A verbatim copy of every record is needed.

- [RECORDS FOR THE EXERCISE]
━━━━━━━━━━━━━━━━━━━━
(** * UnipolMoveClient: the movement fetch / filter / report pipeline

    A shallow embedding of [unipolmove_client.py].  Python objects that the
    client shares and mutates (movement dictionaries, lists of movements)
    live in an explicit heap; the remote service, the UUID generator and the
    file system are part of the state the methods thread through.

    The methods of [UnipolMoveClient] are embedded under their own names:
    [login], [fetch_movements], [fetch_all_movements], [generate_pdf_report],
    [filter_movements_by_date], with the helpers [_get_headers] and
    [_get_cookies], and the constructor as [__init__].

    What is taken from libraries is modelled by what the client observes of
    it: [response.cookies] is the cookie jar of [requests], a list of named
    cookies with the jar's own lookup ([KeyError] on a cookie without a
    value or with an empty one, [CookieConflictError] on a name that comes
    twice); writing a file may raise [OSError]; [datetime.strptime] and
    [datetime.fromisoformat] are functions from strings to dates that may
    fail; [uuid.uuid4()] draws from a stream. *)

From Stdlib Require Import ZArith String Ascii List Bool Lia DecimalString.
From Stdlib Require Import DecimalNat DecimalFacts.
From stdpp Require Import base option list gmap strings fin_maps.

Local Open Scope string_scope.
Local Open Scope Z_scope.

(** ** Python values

    Values decoded from JSON, which is where every movement record comes
    from.  A float is kept as mantissa and binary exponent.  Python [str] is
    modelled by [string]. *)

#[warnings="-register-all"]
Inductive json : Type :=
  | JNull
  | JBool (b : bool)
  | JInt (z : Z)
  | JFloat (m e : Z)
  | JStr (s : string)
  | JArr (l : list json)
  | JObj (o : list (string * json)).

(** A [dict]: keys in insertion order, each key once. *)
Definition dict : Type := list (string * json).

(** [d.get(k)] / [k in d] *)
Fixpoint dict_get (k : string) (d : dict) : option json :=
  match d with
  | [] => None
  | (k', v) :: d' => if String.eqb k k' then Some v else dict_get k d'
  end.

(** [d[k] = v]: an existing key keeps its place, a new key goes last. *)
Fixpoint dict_set (k : string) (v : json) (d : dict) : dict :=
  match d with
  | [] => [(k, v)]
  | (k', v') :: d' =>
      if String.eqb k k' then (k', v) :: d' else (k', v') :: dict_set k v d'
  end.

(** Truth value of an object, as [if x:], [not x] and [x or y] take it. *)
Definition truthy (v : json) : bool :=
  match v with
  | JNull => false
  | JBool b => b
  | JInt z => negb (z =? 0)
  | JFloat m _ => negb (m =? 0)
  | JStr s => negb (String.eqb s "")
  | JArr l => match l with [] => false | _ => true end
  | JObj o => match o with [] => false | _ => true end
  end.

(** [x or y] *)
Definition py_or (x y : json) : json := if truthy x then x else y.

(** Exceptions the client can meet. *)
Inductive exn : Type :=
  | TypeError
  | AttributeError
  | ValueError
  | KeyError
  | HTTPError (status : Z)
  | ConnectionError
  | InvalidReference
  | CookieConflictError
  | OSError.

Inductive result (A : Type) : Type :=
  | Ok (a : A)
  | Raise (e : exn).
Arguments Ok {A} a.
Arguments Raise {A} e.

(** The character [c] occurs in [s]. *)
Fixpoint str_contains_char (c : ascii) (s : string) : bool :=
  match s with
  | EmptyString => false
  | String c' s' => Ascii.eqb c c' || str_contains_char c s'
  end.

Definition is_str (s : string) (v : json) : bool :=
  match v with JStr s' => String.eqb s s' | _ => false end.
━━━━━━━━━━━━━━━━━━━━
- [ANSWER SPACE]
(** * UnipolMoveClient: the movement fetch / filter / report pipeline

    A shallow embedding of [unipolmove_client.py].  Python objects that the
    client shares and mutates (movement dictionaries, lists of movements)
    live in an explicit heap; the remote service, the UUID generator and the
    file system are part of the state the methods thread through.

    The methods of [UnipolMoveClient] are embedded under their own names:
    [login], [fetch_movements], [fetch_all_movements], [generate_pdf_report],
    [filter_movements_by_date], with the helpers [_get_headers] and
    [_get_cookies], and the constructor as [__init__].

    What is taken from libraries is modelled by what the client observes of
    it: [response.cookies] is the cookie jar of [requests], a list of named
    cookies with the jar's own lookup ([KeyError] on a cookie without a
    value or with an empty one, [CookieConflictError] on a name that comes
    twice); writing a file may raise [OSError]; [datetime.strptime] and
    [datetime.fromisoformat] are functions from strings to dates that may
    fail; [uuid.uuid4()] draws from a stream. *)

From Stdlib Require Import ZArith String Ascii List Bool Lia DecimalString.
From Stdlib Require Import DecimalNat DecimalFacts.
From stdpp Require Import base option list gmap strings fin_maps.

Local Open Scope string_scope.
Local Open Scope Z_scope.

(** ** Python values

    Values decoded from JSON, which is where every movement record comes
    from.  A float is kept as mantissa and binary exponent.  Python [str] is
    modelled by [string]. *)

#[warnings="-register-all"]
Inductive json : Type :=
  | JNull
  | JBool (b : bool)
  | JInt (z : Z)
  | JFloat (m e : Z)
  | JStr (s : string)
  | JArr (l : list json)
  | JObj (o : list (string * json)).

(** A [dict]: keys in insertion order, each key once. *)
Definition dict : Type := list (string * json).

(** [d.get(k)] / [k in d] *)
Fixpoint dict_get (k : string) (d : dict) : option json :=
  match d with
  | [] => None
  | (k', v) :: d' => if String.eqb k k' then Some v else dict_get k d'
  end.

(** [d[k] = v]: an existing key keeps its place, a new key goes last. *)
Fixpoint dict_set (k : string) (v : json) (d : dict) : dict :=
  match d with
  | [] => [(k, v)]
  | (k', v') :: d' =>
      if String.eqb k k' then (k', v) :: d' else (k', v') :: dict_set k v d'
  end.

(** Truth value of an object, as [if x:], [not x] and [x or y] take it. *)
Definition truthy (v : json) : bool :=
  match v with
  | JNull => false
  | JBool b => b
  | JInt z => negb (z =? 0)
  | JFloat m _ => negb (m =? 0)
  | JStr s => negb (String.eqb s "")
  | JArr l => match l with [] => false | _ => true end
  | JObj o => match o with [] => false | _ => true end
  end.

(** [x or y] *)
Definition py_or (x y : json) : json := if truthy x then x else y.

(** Exceptions the client can meet. *)
Inductive exn : Type :=
  | TypeError
  | AttributeError
  | ValueError
  | KeyError
  | HTTPError (status : Z)
  | ConnectionError
  | InvalidReference
  | CookieConflictError
  | OSError.

Inductive result (A : Type) : Type :=
  | Ok (a : A)
  | Raise (e : exn).
Arguments Ok {A} a.
Arguments Raise {A} e.

(** The character [c] occurs in [s]. *)
Fixpoint str_contains_char (c : ascii) (s : string) : bool :=
  match s with
  | EmptyString => false
  | String c' s' => Ascii.eqb c c' || str_contains_char c s'
  end.

Definition is_str (s : string) (v : json) : bool :=
  match v with JStr s' => String.eqb s s' | _ => false end.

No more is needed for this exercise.